[Opening Listed entries section]

(** * linux-wave: the layered configuration loader (internal/config/config.go)

    A shallow embedding of the configuration subsystem: the schema, the
    built-in defaults, the merger, the validator, the path resolver and the
    two loader entry points, together with the properties the specification
    states about them. *)

From Stdlib Require Import ZArith Ascii String List Lia.
From Stdlib Require Import Floats.SpecFloat.
From stdpp Require Import base option strings list gmap pretty.

Local Open Scope Z_scope.
Local Open Scope string_scope.

(* Let [simpl] compute string concatenation on constructors. *)
#[local] Arguments String.append !_ _ : simpl nomatch.

(** * Go values *)

(** Go's [int] on the supported platforms is a 64-bit signed integer. The
    loader only stores and compares integers (no arithmetic), so they are
    modelled as [Z]. *)
Definition int := Z.

(** A [float64] is an IEEE 754 binary64 value: signed zeros, infinities, NaN
    and finite numbers [(-1)^s * m * 2^e] with a 53-bit mantissa. *)
Definition float64 := spec_float.

Module F64.
Definition zero : float64 := S754_zero false.
Definition neg_zero : float64 := S754_zero true.
(** 1.0 = 2^52 * 2^-52 *)
Definition one : float64 := S754_finite false (2 ^ 52) (-52).
(** 1.5 = 3 * 2^51 * 2^-52 *)
Definition one_and_half : float64 := S754_finite false (3 * 2 ^ 51) (-52).
(** The literal 0.85 is rounded to the nearest binary64:
    0x1B333333333333 * 2^-53. *)
Definition lit_0_85 : float64 := S754_finite false 7656119366529843 (-53).

(** Go's [x != y], [x < y] and [x > y] on float64. *)
Definition neqb (x y : float64) : bool := negb (SFeqb x y).
Definition ltb (x y : float64) : bool := SFltb x y.
Definition gtb (x y : float64) : bool := SFltb y x.

(** The values that compare equal to the constant [0]: both signed zeros. *)
Definition is_zero (x : float64) : Prop := x = zero ∨ x = neg_zero.
End F64.

(** * The [strings] functions the package calls *)

Module strings.
Definition is_ascii_byte (c : ascii) : bool := (nat_of_ascii c <? 128)%nat.
Definition is_lower (c : ascii) : bool :=
  ((97 <=? nat_of_ascii c) && (nat_of_ascii c <=? 122))%nat.
Definition is_upper (c : ascii) : bool :=
  ((65 <=? nat_of_ascii c) && (nat_of_ascii c <=? 90))%nat.
Definition upper_byte (c : ascii) : ascii :=
  if is_lower c then ascii_of_nat (nat_of_ascii c - 32) else c.
Definition lower_byte (c : ascii) : ascii :=
  if is_upper c then ascii_of_nat (nat_of_ascii c + 32) else c.

Fixpoint isASCII (s : string) : bool :=
  match s with
  | EmptyString => true
  | String c rest => is_ascii_byte c && isASCII rest
  end.

Fixpoint map_bytes (f : ascii → ascii) (s : string) : string :=
  match s with
  | EmptyString => EmptyString
  | String c rest => String (f c) (map_bytes f rest)
  end.

(** [strings.ToUpper] and [strings.ToLower] map an ASCII-only string byte
    by byte and hand any other string to [strings.Map] with the Unicode
    case tables, which are a parameter here. *)
Definition ToUpper (unicodeUpper : string → string) (s : string) : string :=
  if isASCII s then map_bytes upper_byte s else unicodeUpper s.
Definition ToLower (unicodeLower : string → string) (s : string) : string :=
  if isASCII s then map_bytes lower_byte s else unicodeLower s.
(** Modelled from the spec: [TestExecutionEngine.register_test_suite] of
    [execution/engine.py], which is not in the source tree; section 4.1
    has it as an idempotent upsert keyed by id. *)
Definition register_test_suite (s : TestSuite) : py T unit :=
  modify (fun t =>
    MkArchonTester (test_cases t) (test_suites t) (test_runs t)
      (engine_test_cases t) (<[ts_id s := s]> (engine_test_suites t))
      (report_test_cases t) (report_test_suites t) (report_test_runs t)
      (world t)).

(** A [for] loop over a list. *)
Fixpoint for_each {A} (l : list A) (f : A -> py T unit) : py T unit :=
  match l with
  | [] => ret tt
  | x :: l' => do* f x then for_each l' f
  end.

(** Lines 96-126 of [test_agent]: the suite to run. *)
Definition determine_suite (agent_id : string) (agent : pyval)
    (test_suite : string + TestSuite) : py T TestSuite :=
  match test_suite with
  | inl kind =>
      let* test_type := lift (TestType_of_value kind) in
      let* cases :=
        in_world (generate_test_cases_for_agent env agent_id test_type) in
      do* for_each cases (fun test_case =>
            do* modify (set_test_case (tc_id test_case) test_case) then
            register_test_case test_case) then
      let* name := lift (getitem agent "name") in
      let suite_name :=
        str_of env name +:+ " - " +:+ capitalize kind +:+ " Tests" in
      let* name' := lift (getitem agent "name") in
      let* suite_to_run :=
        in_world (create_test_suite env agent_id cases suite_name
                    (capitalize kind +:+ " tests for " +:+ str_of env name')) in
      do* modify (set_test_suite (ts_id suite_to_run) suite_to_run) then
      do* register_test_suite suite_to_run then
      ret suite_to_run
  | inr suite_to_run =>
      let* known :=
        gets (fun t =>
                bool_decide (is_Some (test_suites t !! ts_id suite_to_run))) in
      do* (if known then ret tt
           else do* modify (set_test_suite (ts_id suite_to_run) suite_to_run) then
                register_test_suite suite_to_run) then
      ret suite_to_run
  end.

[Closing Listed entries section]

▸ **What the task asks**:
All lines above from the one holding "Definition lit_0_85 : float64" to the one holding "Definition lower_byte (c", inclusive, are to be copied exactly; no other line is wanted.

▸ **Response to the exercise**:
Definition lit_0_85 : float64 := S754_finite false 7656119366529843 (-53).

(** Go's [x != y], [x < y] and [x > y] on float64. *)
Definition neqb (x y : float64) : bool := negb (SFeqb x y).
Definition ltb (x y : float64) : bool := SFltb x y.
Definition gtb (x y : float64) : bool := SFltb y x.

(** The values that compare equal to the constant [0]: both signed zeros. *)
Definition is_zero (x : float64) : Prop := x = zero ∨ x = neg_zero.
End F64.

(** * The [strings] functions the package calls *)

Module strings.
Definition is_ascii_byte (c : ascii) : bool := (nat_of_ascii c <? 128)%nat.
Definition is_lower (c : ascii) : bool :=
  ((97 <=? nat_of_ascii c) && (nat_of_ascii c <=? 122))%nat.
Definition is_upper (c : ascii) : bool :=
  ((65 <=? nat_of_ascii c) && (nat_of_ascii c <=? 90))%nat.
Definition upper_byte (c : ascii) : ascii :=
  if is_lower c then ascii_of_nat (nat_of_ascii c - 32) else c.
Definition lower_byte (c : ascii) : ascii :=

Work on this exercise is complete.